◆ **Required action**:
Find the line containing "(* ===== verification/LwipTcpSession.v" in the entries below. Restate it and each line after it, word for word, up to and including the line containing "From S2P Require Import LwipTcp.".

◆ **Dataset records**:

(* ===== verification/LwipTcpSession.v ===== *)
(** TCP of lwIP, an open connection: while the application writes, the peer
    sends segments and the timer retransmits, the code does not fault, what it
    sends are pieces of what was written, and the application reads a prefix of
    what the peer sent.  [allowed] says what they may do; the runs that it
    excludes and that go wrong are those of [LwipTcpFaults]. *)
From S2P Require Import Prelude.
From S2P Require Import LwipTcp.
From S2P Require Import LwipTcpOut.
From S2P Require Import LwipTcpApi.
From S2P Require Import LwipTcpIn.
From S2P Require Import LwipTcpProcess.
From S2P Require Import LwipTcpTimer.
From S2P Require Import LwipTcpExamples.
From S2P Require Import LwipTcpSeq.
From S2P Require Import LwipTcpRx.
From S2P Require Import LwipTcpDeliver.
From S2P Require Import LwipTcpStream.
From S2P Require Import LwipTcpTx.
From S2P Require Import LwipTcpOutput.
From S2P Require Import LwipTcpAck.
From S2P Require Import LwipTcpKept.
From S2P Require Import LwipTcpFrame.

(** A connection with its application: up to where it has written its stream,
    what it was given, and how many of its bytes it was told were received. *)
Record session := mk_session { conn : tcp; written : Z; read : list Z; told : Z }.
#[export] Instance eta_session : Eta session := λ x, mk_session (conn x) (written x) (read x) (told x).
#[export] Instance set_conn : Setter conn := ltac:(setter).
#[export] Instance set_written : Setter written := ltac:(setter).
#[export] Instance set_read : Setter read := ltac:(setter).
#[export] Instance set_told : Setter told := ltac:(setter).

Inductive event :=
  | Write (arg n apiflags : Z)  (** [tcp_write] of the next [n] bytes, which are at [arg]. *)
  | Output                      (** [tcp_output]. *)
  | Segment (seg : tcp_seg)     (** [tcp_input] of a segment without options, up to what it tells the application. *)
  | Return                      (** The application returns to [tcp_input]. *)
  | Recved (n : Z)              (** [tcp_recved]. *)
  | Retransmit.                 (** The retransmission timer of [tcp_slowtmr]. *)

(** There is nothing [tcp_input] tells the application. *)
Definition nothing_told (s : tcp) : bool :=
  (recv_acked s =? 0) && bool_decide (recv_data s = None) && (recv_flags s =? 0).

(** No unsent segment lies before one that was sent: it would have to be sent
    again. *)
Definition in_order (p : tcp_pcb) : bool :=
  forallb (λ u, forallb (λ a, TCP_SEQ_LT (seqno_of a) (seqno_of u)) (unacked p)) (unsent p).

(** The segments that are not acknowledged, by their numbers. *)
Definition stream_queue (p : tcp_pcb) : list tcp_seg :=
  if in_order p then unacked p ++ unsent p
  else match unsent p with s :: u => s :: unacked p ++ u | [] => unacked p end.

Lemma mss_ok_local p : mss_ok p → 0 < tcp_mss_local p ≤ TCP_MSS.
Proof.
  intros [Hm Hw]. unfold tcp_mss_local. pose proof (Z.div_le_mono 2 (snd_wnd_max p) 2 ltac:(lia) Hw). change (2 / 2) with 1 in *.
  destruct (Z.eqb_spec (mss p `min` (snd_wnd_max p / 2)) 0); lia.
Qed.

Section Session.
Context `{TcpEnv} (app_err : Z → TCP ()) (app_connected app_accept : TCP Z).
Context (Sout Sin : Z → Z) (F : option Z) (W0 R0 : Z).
==
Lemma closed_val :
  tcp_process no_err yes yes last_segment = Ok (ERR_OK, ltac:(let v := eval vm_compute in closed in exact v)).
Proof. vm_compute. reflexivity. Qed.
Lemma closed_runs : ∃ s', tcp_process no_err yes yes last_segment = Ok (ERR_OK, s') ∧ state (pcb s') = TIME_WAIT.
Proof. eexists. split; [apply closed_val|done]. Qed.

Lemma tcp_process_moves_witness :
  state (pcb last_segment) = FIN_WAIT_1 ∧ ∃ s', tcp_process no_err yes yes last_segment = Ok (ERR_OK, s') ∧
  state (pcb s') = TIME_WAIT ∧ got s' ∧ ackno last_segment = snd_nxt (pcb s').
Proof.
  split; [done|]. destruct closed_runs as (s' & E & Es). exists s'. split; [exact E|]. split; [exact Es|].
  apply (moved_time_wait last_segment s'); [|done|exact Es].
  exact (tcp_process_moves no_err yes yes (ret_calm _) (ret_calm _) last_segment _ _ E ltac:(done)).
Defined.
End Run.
* * *
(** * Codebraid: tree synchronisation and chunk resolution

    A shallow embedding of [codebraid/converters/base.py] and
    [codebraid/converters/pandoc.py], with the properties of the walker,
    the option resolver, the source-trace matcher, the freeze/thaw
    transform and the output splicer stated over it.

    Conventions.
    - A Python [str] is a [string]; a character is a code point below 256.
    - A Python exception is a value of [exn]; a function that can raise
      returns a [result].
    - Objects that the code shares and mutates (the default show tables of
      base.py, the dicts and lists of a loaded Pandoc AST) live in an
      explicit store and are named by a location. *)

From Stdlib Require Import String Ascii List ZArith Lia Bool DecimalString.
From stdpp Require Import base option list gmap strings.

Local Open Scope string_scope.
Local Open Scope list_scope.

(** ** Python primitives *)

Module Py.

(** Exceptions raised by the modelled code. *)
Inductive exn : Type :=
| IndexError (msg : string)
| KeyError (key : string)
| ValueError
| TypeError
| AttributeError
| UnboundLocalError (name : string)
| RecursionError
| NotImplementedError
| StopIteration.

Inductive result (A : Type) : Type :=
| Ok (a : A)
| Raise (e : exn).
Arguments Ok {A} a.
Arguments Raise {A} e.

◆ **Solution for this problem**:
(* ===== verification/LwipTcpSession.v ===== *)
(** TCP of lwIP, an open connection: while the application writes, the peer
    sends segments and the timer retransmits, the code does not fault, what it
    sends are pieces of what was written, and the application reads a prefix of
    what the peer sent.  [allowed] says what they may do; the runs that it
    excludes and that go wrong are those of [LwipTcpFaults]. *)
From S2P Require Import Prelude.
From S2P Require Import LwipTcp.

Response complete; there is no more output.